With that he paused for a moment, looking out through my window at a patch of sky. Then he continued:
“Some slaves come along—my uncle had some fifteen or twenty of them—taking a cart to the barn; they are followed by a pack of little children, one of whom stops to greet me and says that they will be playing hide-and-seek in the woods and asks if I want to come along. But I’m into my book and much enjoying its tales of the knights of olden days when I notice the green and curious-looking head of a centipede peeking at me; he’s crawled up the spine of the book and seems intent on exploring the valley between the pages. He’s a cute fellow, and I jiggle him onto the palm of my hand and set him down, gently as possible, among the blades of grass and watch him go off to wherever such creatures wander. My good deed—for some boys would have killed it for fun—makes me feel virtuous and at one with nature. Then I’m back into my idyll and am reading some more when I hear a purring: One of the yard cats, a calico, has for some reason decided to accompany me and lies down by my side, happily licking his paws, his ears moving like antennae whenever he hears a bird chirping in trees. I pet him a few times, scratch the fat part of fur under his neck, and he’s purring even more loudly, then I make the mistake of scratching at his belly, which he doesn’t like, and suddenly he bounds away. I eat a piece of licorice and am chewing it happily when Henry comes back and decides he wants to play the Indian with me. Whooping, he puts his arms around my neck and starts slapping the top of my head as though it were a tom-tom, and we wrestle around for a bit, both of us giggling. Then I read to him for a spell, and a drowsy feeling comes over him, and the next thing I know he’s asleep, his head settled against my shoulder, his breathing ever so quiet and gentle-like. It’s just then that I hear the mantel clock chime, ringing in the hour of four.”
He then pulled a cigar from his jacket, lit it, and said: “And that’s just from a single hour, and even if I’m mixing up a bit of the details, for they come back to me in a scramble, I am certain my recollection is true.”
THAT NEXT FRIDAY EVENING Stanley and Mr. Clemens appeared together at the Garrick Club in Covent Garden, where a great many persons had arrived for the occasion. In the afternoon Stanley had prepared a little introductory speech for his dear American friend. He had jotted down notes and paced about his study in a state of apprehension, a
s he hated the idea of his words seeming like something sloughed off. And he seemed anxious about his stage bearing. Though I had reminded him that he would be at the podium for only a few minutes, he seemed very aware of Clemens’s power and wished to do him justice.

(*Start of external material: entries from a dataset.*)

(* ===== verification/Network.v ===== *)
(** * A client and its relays (src/gateway/server.rs, both ends)

    The client's negotiation of [Telescope] against the relays of [Relay]. A
    station is a relay with the state of its connection; a cell from the client
    crosses the stations by the rounds of their loops, the last one extends the
    circuit to a new relay, and the answer comes back the same way. Nothing
    here is new code: [extend_through] and [network] only connect the two
    ends. *)
From S2P Require Import Prelude Text Net Replay Circuit Cell Flow Identity ExitPolicy Handshake Transport Float LinkCover Link Session Sybil.
From S2P Require Import Consensus Node Pool Relay Telescope.

Record RelayHost := mkRelayHost {
  rh_identity : HybridSigningKey;
  rh_secret : bytes;
  rh_kem_rng : bytes;
  rh_options : RelayOptions;
  rh_env : RelayEnv;
}.

Notation Station := (RelayHost * RelayConn)%type.

Definition with_response (env : RelayEnv) (resp : option bytes) : RelayEnv :=
  mkRelayEnv (env_now env) (env_secs env) (env_pool env) (env_rng env) (env_client_ok env) (env_downstream_ok env) (env_dns env)
    (env_connect env) (env_nodelay env) (env_challenge env) (env_server env) (env_phase env) (env_ids env) resp.

Definition sent_next (effects : list Effect) : option bytes :=
  match effects ≫= fun e => match e with ToNext w => [w] | _ => [] end with [w] => Some w | _ => None end.
Lemma stream_cell_ok rng id command payload :
  length rng = 32%nat -> is_bytes rng -> is_u32 id -> is_bytes payload -> (length payload <= PAYLOAD_SIZE)%nat ->
  exists cell, OnionCell_new rng id 0 command 1 payload = Ok cell /\ cell_wf cell /\ cell_circuit_id cell = id /\ cell_command cell = command /\
    cell_stream_id cell = 1 /\ take (Z.to_nat (cell_length cell)) (cell_payload cell) = payload /\ 0 <= cell_length cell <= Z.of_nat PAYLOAD_SIZE.
Proof.
  intros Hr Hrb Hid Hb Hl. pose proof (OnionCell_new_ok rng id 0 command 1 _ Hl) as Hn. eexists. split; [exact Hn|].
  apply OnionCell_new_wf in Hn as Hw; [|done|done|done|unfold_ints; lia|unfold_ints; lia|done].
  split_and!; [exact Hw|done|done|done|cell_fields; by rewrite Nat2Z.id, take_app_length|cell_fields; lia|cell_fields; lia].
Qed.
(** C29: no registration outlives its connection and no permit is lost. From
    every state the tracker can reach, with any number of handshakes, commands,
    proofs, registrations, handovers and tunnels under way, the connections can
    all come to their end by steps of their own. Whenever they have, however it
    came about, the directory is empty and every permit is free again: those of
    connections, also of the ones whose stream was handed over, of handshakes, of
    each source in the table, of registrations being checked and of waiting. *)
Theorem tracker_drains (self : Tracker) :
  tracker_reachable difficulty export self ->
  (exists evs self', tracker_run difficulty export self (uncurry Runs <$> evs) = Some self' /\ forall k t, tk_tasks self' !! k = Some t -> t = Gone) /\
  (forall evs self', tracker_run difficulty export self evs = Some self' -> (forall k t, tk_tasks self' !! k = Some t -> t = Gone) ->
     tk_directory self' = ∅ /\ tk_budget self' = DEFAULT_MAX_TRACKER_HANDSHAKES /\ tk_waiting self' = MAX_WAITING /\
     ac_connections (tk_accepting self') = DEFAULT_MAX_TRACKER_CONNECTIONS /\ ac_handshakes (tk_accepting self') = DEFAULT_MAX_TRACKER_HANDSHAKES /\
     forall g s, sa_sources (ac_sources (tk_accepting self')) !! g = Some s ->
       sem_available (ac_semaphores (tk_accepting self')) (src_slots s) = SOURCE_SLOTS).
Proof.
  intros Hr. split.
  - destruct (tasks_end (map_to_list (tk_tasks self)).*1 self) as (evs & self' & Hrun & Hend). exists evs, self'. split; [done|].
    intros k t Hk. destruct (Hend k t Hk) as [|[Hk0 Hnot]]; [done|]. destruct Hnot. apply list_elem_of_fmap. exists (k, t). by rewrite elem_of_map_to_list.
  - intros evs self' Hrun. apply tracker_drained. eapply tracker_reachable_inv, tracker_run_reachable; done.
Qed.
End Properties.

Indeed they were a study in contrasting styles—my husband preferring to make quite deliberate, long, rehearsed statements and Clemens relying upon an improvised and colloquial manner of speaking. It was in that realm that Henry envied Mr. Clemens, for in his persona as Mark Twain, he always displayed a lively sense of humor, a quality that my husband perhaps wished he had himself. For all his virtues of character, and despite his prolific writings and the grandeur of his accomplishments, he was ill at ease in public settings. Giving speeches had never come easily to him: He suffered from a kind of stage fright, and though he was very much a man of action, afraid of few things, he was an awkward and self-conscious speaker—stiff and overly formal, some would say. But Clemens knew how to work a crowd: While he spoke privately of his weariness with tours and public events, he approached his presentations with the aplomb and confidence of a seasoned stage actor. His charismatic qualities and funny way with words, which he translated successfully into the warmth of his prose and language onstage, constituted the greatest advantage that Clemens had over my husband in the public arena.